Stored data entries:
------------------------
(** ** Signatures *)

Definition sig_ok (params : ML_DSA_PARAMS) (sig : ML_DSA_SIG) : Prop :=
  zlen (sig_c_tilde sig) = dp_bit_strength params / 4 /\ bytes_ok (sig_c_tilde sig) /\
  zlen (sig_z sig) = dp_l params /\ Forall (fun p => zlen p = 256 /\ Forall (z_coeff_ok (dp_gamma1 params)) p) (sig_z sig) /\
  zlen (sig_hint sig) = dp_k params /\ hint_ok (dp_omega params) (sig_hint sig).
(** The lengths of a signature object, its contents not yet used. *)
Definition sig_shape (params : ML_DSA_PARAMS) (sig : ML_DSA_SIG) : Prop :=
  zlen (sig_c_tilde sig) = dp_bit_strength params / 4 /\ zlen (sig_z sig) = dp_l params /\
  zlen (sig_hint sig) = dp_k params.

(** Algorithm 26 of FIPS 204. *)
Definition sig_encoding (params : ML_DSA_PARAMS) (sig : ML_DSA_SIG) : list Z :=
  sig_c_tilde sig ++ z_encoding (dp_gamma1 params) (sig_z sig) ++ hint_encoding (dp_omega params) (sig_hint sig).

Lemma sig_ok_z_codable params sig :
  mparams_ok params -> sig_ok params sig ->
  Forall (codable (mod_sub (dp_gamma1 params)) (gamma1_bits (dp_gamma1 params)) (z_lim (dp_gamma1 params))) (sig_z sig).
Proof.
  intros (_ & Hg & _) (_ & _ & _ & Hz & _). eapply Forall_impl; [exact Hz|]. intros p Hp. by apply z_codable.
Qed.

Lemma sig_encoding_length params sig :
  mparams_ok params -> sig_ok params sig -> zlen (sig_encoding params sig) = dp_sig_len params.
Proof.
  intros Hp Hs. pose proof (sig_ok_z_codable _ _ Hp Hs) as Hz%codable_length.
  destruct Hp as (_ & Hg & _ & _ & _ & _ & _ & _ & _ & _ & _ & ->). destruct Hs as (Hc & _ & Hl & _ & Hk & Hh).
  destruct (gamma1_pow _ Hg) as (_ & _ & Hb).
  unfold sig_encoding, z_encoding. rewrite !zlen_app, Hc, vec_encoding_length, hint_encoding_length by done. lia.
Qed.
Lemma sig_encoding_ok params sig : mparams_ok params -> sig_ok params sig -> bytes_ok (sig_encoding params sig).
Proof.
  intros Hp (_ & Hc & _ & _ & _ & Hh). unfold bytes_ok, sig_encoding. rewrite !Forall_app.
  split_and!; [done|apply vec_encoding_ok|]. apply hint_encoding_ok; [done|].
  destruct Hp as (_ & _ & _ & _ & _ & _ & _ & ? & _). lia.
Qed.

Lemma sig_encode_ok `{AL : Allocator} params sig out :
  (forall n s, malloc_ok n s = true) -> mparams_ok params -> sig_ok params sig -> dp_sig_len params <= zlen out ->
  ossl_ml_dsa_sig_encode sig params (Some out) = Some (splice out 0 (sig_encoding params sig)).
Proof.
  intros Hal Hp Hs Hout. pose proof (sig_encoding_length _ _ Hp Hs) as Hlen.
  pose proof (sig_ok_z_codable _ _ Hp Hs) as Hz.
  pose proof Hp as (_ & Hg & _ & _ & _ & Hk & Hl & Hom & _ & _ & _ & Hsl).
  pose proof Hs as (Hc & Hcok & Hzl & _ & Hhl & Hh). destruct (gamma1_pow _ Hg) as (_ & _ & Hb).
  unfold sig_encoding, z_encoding in Hlen. rewrite !zlen_app, vec_encoding_length, hint_encoding_length in Hlen
    by (done || by eapply codable_length).
  pose proof (zlen_nonneg (sig_c_tilde sig)).
  assert (zlen (slice out 0 (dp_sig_len params)) = dp_sig_len params) as Hsl' by (pose proof (mparams_lens _ Hp); apply slice_length; lia).
  destruct (out_init (slice out 0 (dp_sig_len params)) uninit_wpacket Hal) as (w0 & E0 & Ho0).
  { rewrite Hsl'. pose proof (mparams_lens _ Hp). unfold SIZE_MAX. lia. }
  rewrite Hsl' in Ho0.
  destruct (out_memcpy w0 [] _ (sig_c_tilde sig) Ho0) as (w1 & E1 & Ho1); [rewrite zlen_nil; nia|].
  assert (Encodes (z_encode_fn params) (mod_sub (dp_gamma1 params)) (gamma1_bits (dp_gamma1 params))) as Hez
    by (exact (z_encodes _ Hg)).
  pose proof (encode_polys_out (mod_sub (dp_gamma1 params)) _ Hb (z_encode_fn params) (sig_z sig) w1 ([] ++ sig_c_tilde sig) (dp_sig_len params)) as H2.
  edestruct H2 as (w2 & E2 & Ho2); [|exact Ho1| |]; clear H2.
  { eapply Forall_impl; [exact Hz|]. intros p [Hp1 Hp2]. split; [done|]. apply Forall_fmap.
    eapply Forall_impl; [exact Hp2|]. by intros c [? _]. }
  { cbn [app]. lia. }
  destruct (hint_encode_out (dp_omega params) (sig_hint sig) w2 _ _ Hh ltac:(lia) Ho2) as (w3 & E3 & Ho3).
  { rewrite !zlen_app, vec_encoding_length by (done || by eapply codable_length). rewrite zlen_nil. lia. }
  destruct (out_finish_buf _ _ _ Ho3) as (w4 & b & E4 & Hg4 & Hb4).
  unfold ossl_ml_dsa_sig_encode. cbn [mbind option_bind].
  erewrite w_run_done; [|unfold wbind; rewrite E0, E1; unfold wbind; rewrite E2; exact E3]. cbn [mbind option_bind].
  unfold finish_buf. rewrite E4, Hg4. cbn [mbind option_bind]. do 2 f_equal.
  replace (dp_sig_len params) with (zlen (sig_encoding params sig)) by (by apply sig_encoding_length).
  by rewrite <- !app_assoc in Hb4.
Qed.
------------------------
- **What you need to do**
List every line in the records above that contains the word "intros".

- **Solution for this task**
  intros (_ & Hg & _) (_ & _ & _ & Hz & _). eapply Forall_impl; [exact Hz|]. intros p Hp. by apply z_codable.
  intros Hp Hs. pose proof (sig_ok_z_codable _ _ Hp Hs) as Hz%codable_length.
  intros Hp (_ & Hc & _ & _ & _ & Hh). unfold bytes_ok, sig_encoding. rewrite !Forall_app.
  intros Hal Hp Hs Hout. pose proof (sig_encoding_length _ _ Hp Hs) as Hlen.
  { eapply Forall_impl; [exact Hz|]. intros p [Hp1 Hp2]. split; [done|]. apply Forall_fmap.
    eapply Forall_impl; [exact Hp2|]. by intros c [? _]. }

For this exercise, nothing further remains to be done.